Eaton v. Fannie Mae Analysis

06/22/12

The Massachusetts Supreme Judicial Court finally issued its long-awaited ruling in Eaton v. Fannie Mae. This case involved the question of whether a "naked mortgagee"--a mortgagee that was not also the holder of the promissory note--had standing to foreclose. (Full disclosure:  I submitted a pair of amicus briefs in the case arguing that foreclosure required the mortgage and the note to be united.)

The SJC held that in Massachusetts a foreclosing party must have both the mortgage and the note or be acting on behalf of a party with the note. Critically, however, the SJC restricted the ruling to a prospective application. That means that past foreclosures cannot be reopened because of this case, so the financial services industry just dodged billions in liability for wrongful foreclosures and evictions, and the title insurance industry did as well. (Note that Massachusetts has a public option title insurer--a Torrens system of land registration that covers perhaps a third of the properties in the state. If the whole state were covered, there'd be no problem.)

In the immediate term, I'd score the case as a major victory for the financial services industry, which avoided liability for its failure to comply with state law foreclosure requirements. Going forward, however, things are more complicated.

Post-Eaton it is clear that in Massachusetts if one wants to foreclose one must have both the note and mortgage. That seems to tee up the chain of title issue about the note as the next stop on the SJC litigation train. Lenders were previously able to avoid chain of title questions because they would foreclose without the note. Now they've got to show that they are the note holder or acting on the note holder's behalf. Merely proving agency is insufficient; a servicer must show that it is agent for the note holder, so there will be a question of whether the securitization trust has title. Given what Ibanez said about confirmatory assignments not having any effect absent evidence of the original assignment, this is going to put servicers in an awkward place when the evidence of the note assignment isn't there. 

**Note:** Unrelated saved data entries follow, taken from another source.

(* ===== verification/MerchantRetention.v ===== *)
(** [internal/store/retention.go], the part that deletes from the tables of
    merchant accounts: expired email tokens with their outbox rows, expired
    wallet challenges no recipient change refers to, ended panel sessions and
    revoked API keys, each in a bounded batch. *)

From Stdlib Require Import ZArith Lia.
From stdpp Require Import base gmap list strings sorting fin_maps.
From S2P Require Import Prelude GoStd Schema Store MerchantSchema.

Local Open Scope Z_scope.
Local Open Scope mtx_scope.

Definition by_cutoff (a b : Z * rowid) : Prop := a.1 <= b.1.

#[export] Instance by_cutoff_dec : RelDecision by_cutoff.
Proof. intros a b. unfold by_cutoff. apply _. Defined.

(** [DELETE ... WHERE ctid IN (SELECT ... ORDER BY key FOR UPDATE SKIP LOCKED
    LIMIT n)]: the number of rows deleted. *)
Definition deleteBatch {R} `{Table R} (cond : mdb -> rowid -> R -> bool) (key : R -> Z) (locked : rowid -> bool)
    (batchSize : Z) : MTx Z :=
  d <-$ mget ;;
  let candidates := omap (fun ir : rowid * R =>
    if cond d ir.1 ir.2 && negb (locked ir.1) then Some (key ir.2, ir.1) else None) (map_to_list (table d)) in
  let chosen := map snd (take (Z.to_nat batchSize) (merge_sort by_cutoff candidates)) in
  mput (set_table d (foldr delete (table d) chosen)) ;;$
  mret (Z.of_nat (length chosen)).

(** [ON DELETE CASCADE] from a token to its outbox row. *)
Definition cascade_tokens : MTx unit :=
  d <-$ mget ;;
  mput (set_mt_outbox d (filter (fun io : rowid * OutboxRow => is_Some (mt_tokens d !! ob_token io.2)) (mt_outbox d))).

Record RetentionResult := {
  rs_EmailTokens : Z;
  rs_WalletChallenges : Z;
  rs_AdminSessions : Z;
  rs_RevokedAPIKeys : Z;
}.

Definition prune_merchant_data (request : RetentionRequest) (locked : rowid -> bool) : MTx RetentionResult :=
  match RetentionRequest_Validate request with
  | _ :: _ as e => fun _ => Err e
  | [] =>
      let cutoff := rr_Now request - rr_EphemeralAfter request in
      let keyCutoff := rr_Now request - rr_RevokedKeyAfter request in
      let n := rr_BatchSize request in
      tokens <-$ deleteBatch (fun _ _ t => tk_expires t <? cutoff) tk_expires locked n ;;
      cascade_tokens ;;$
      challenges <-$ deleteBatch (fun d i c => (ch_expires c <? cutoff) &&
                       negb (existsb (fun h => bool_decide (h_challenge h = i)) (mt_history d)))
                       ch_expires locked n ;;
      sessions <-$ deleteBatch (fun _ _ s => (s_expires s <? cutoff) ||
                       match s_revoked s with Some t => t <? cutoff | None => false end) s_expires locked n ;;
      keys <-$ deleteBatch (fun _ _ k => match k_revoked k with Some t => t <? keyCutoff | None => false end)
                 (fun k => default 0 (k_revoked k)) locked n ;;
      mret {| rs_EmailTokens := tokens; rs_WalletChallenges := challenges; rs_AdminSessions := sessions;
              rs_RevokedAPIKeys := keys |}
  end.
Lemma mpost_update_row (cond : rowid -> R -> bool) f d (Q : option (rowid * R) -> mdb -> Prop) :
  (forall i r, table d !! i = Some r -> cond i r = true -> row_ok d (f r) = true -> fits d i (f r) = true ->
     Q (Some (i, r)) (set_table d (<[i := f r]> (table d)))) ->
  ((forall i r, table d !! i = Some r -> cond i r = false) -> Q None d) ->
  mpost (update_row cond f) d Q.
Proof.
  intros HS HN. apply mpost_bind. cbn. destruct (find_row d cond) as [[i r]|] eqn:E.
  - apply mpost_bind, mpost_put_row. apply find_some in E as [? ?]. intros. by apply HS.
  - apply HN. by apply find_none.
Qed.

End Statements.

Lemma mpost_event type m actor actorID request d (Q : unit -> mdb -> Prop) :
  (forall e, Q tt (set_mt_events d (mt_events d ++ [e]))) -> mpost (insert_event type m actor actorID request) d Q.
Proof. intros HQ. exact (HQ _). Qed.

Lemma mpost_history h d (Q : unit -> mdb -> Prop) :
  (history_row_ok d h = true -> Q tt (set_mt_history d (mt_history d ++ [h]))) -> mpost (insert_history h) d Q.
Proof.
  intros HQ. apply mpost_bind. cbn. unfold mpost. destruct (history_row_ok d h); [by apply HQ | done].
Qed.
Definition NewAssessor (cfg : Assessor) : Assessor :=
  {| as_database := as_database cfg; as_chain := as_chain cfg; as_expectedChainID := as_expectedChainID cfg;
     as_heartbeats := as_heartbeats cfg; as_expectedWorkers := as_expectedWorkers cfg;
     as_staleAfter := if as_staleAfter cfg <=? 0 then Minute else as_staleAfter cfg;
     as_settlementEnabled := as_settlementEnabled cfg;
     as_probeTimeout := if as_probeTimeout cfg <=? 0 then 3 * Second else as_probeTimeout cfg |}.

(** What a round of probes finds: whether the database answers, the chain's
    identifier if it does, and the metrics of the process. *)
Record probe := {
  pb_ping : bool;
  pb_chainID : option Z;
  pb_registry : Registry;
  pb_now : Z;
}.

Section Assess.
  Context (a : Assessor) (p : probe).

Definition databaseComponent : Component :=
  if negb (as_database a) then {| cp_Name := "database"; cp_State := StateOutage; cp_Detail := "not configured" |}
  else if negb (pb_ping p) then {| cp_Name := "database"; cp_State := StateOutage; cp_Detail := "unreachable" |}
  else {| cp_Name := "database"; cp_State := StateOperational; cp_Detail := EmptyString |}.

There are some dangerous dicta in the case, however.  First, footnote 28 notes that the foreclosing party can establish that it is the note holder or acting on its behalf by filing an affidavit to that effect with the registry of deeds. I fear that is an invitation to a repetition of affidavit fraud. We're going to see lots of affidavits filed claiming ownership of notes even when that ownership cannot in fact be proven.   

Second, the SJC was not careful in its terminology. The SJC refers to "note holder," but then defines "note holder" as the "owner" of the mortgage (footnote 2).  "Holder" is a negotiable instrument concept. "Owner" is not. And "person entitled to enforce" another negotiable instrument concept is nowhere to be found.  In footnote 26, the SJC sidestepped the question of whether the note at issue was negotiable, assuming that there's no possible conflict between UCC Article 3 and its ruling. I'm not so sure. Of course, one could read Eaton to mean that to foreclose one must be the mortgagee and also a "person entitled to enforce" or that person's agent. This all assumes, however, that UCC Article 3 applies to the note in question. 

Stepping back, I understand that the SJC was reluctant to potentially cloud title on Massachusetts properties that had passed through foreclosure. Yet, I'm still disappointed to see the SJC give a pass to the financial services industry. Surely there was a way to craft a remedy that would have protected the interests of innocent foreclosure sale purchasers while nonetheless imposing liability for illegal foreclosures. In any case, I suspect that this is not the end of major foreclosure litigation in Massachusetts.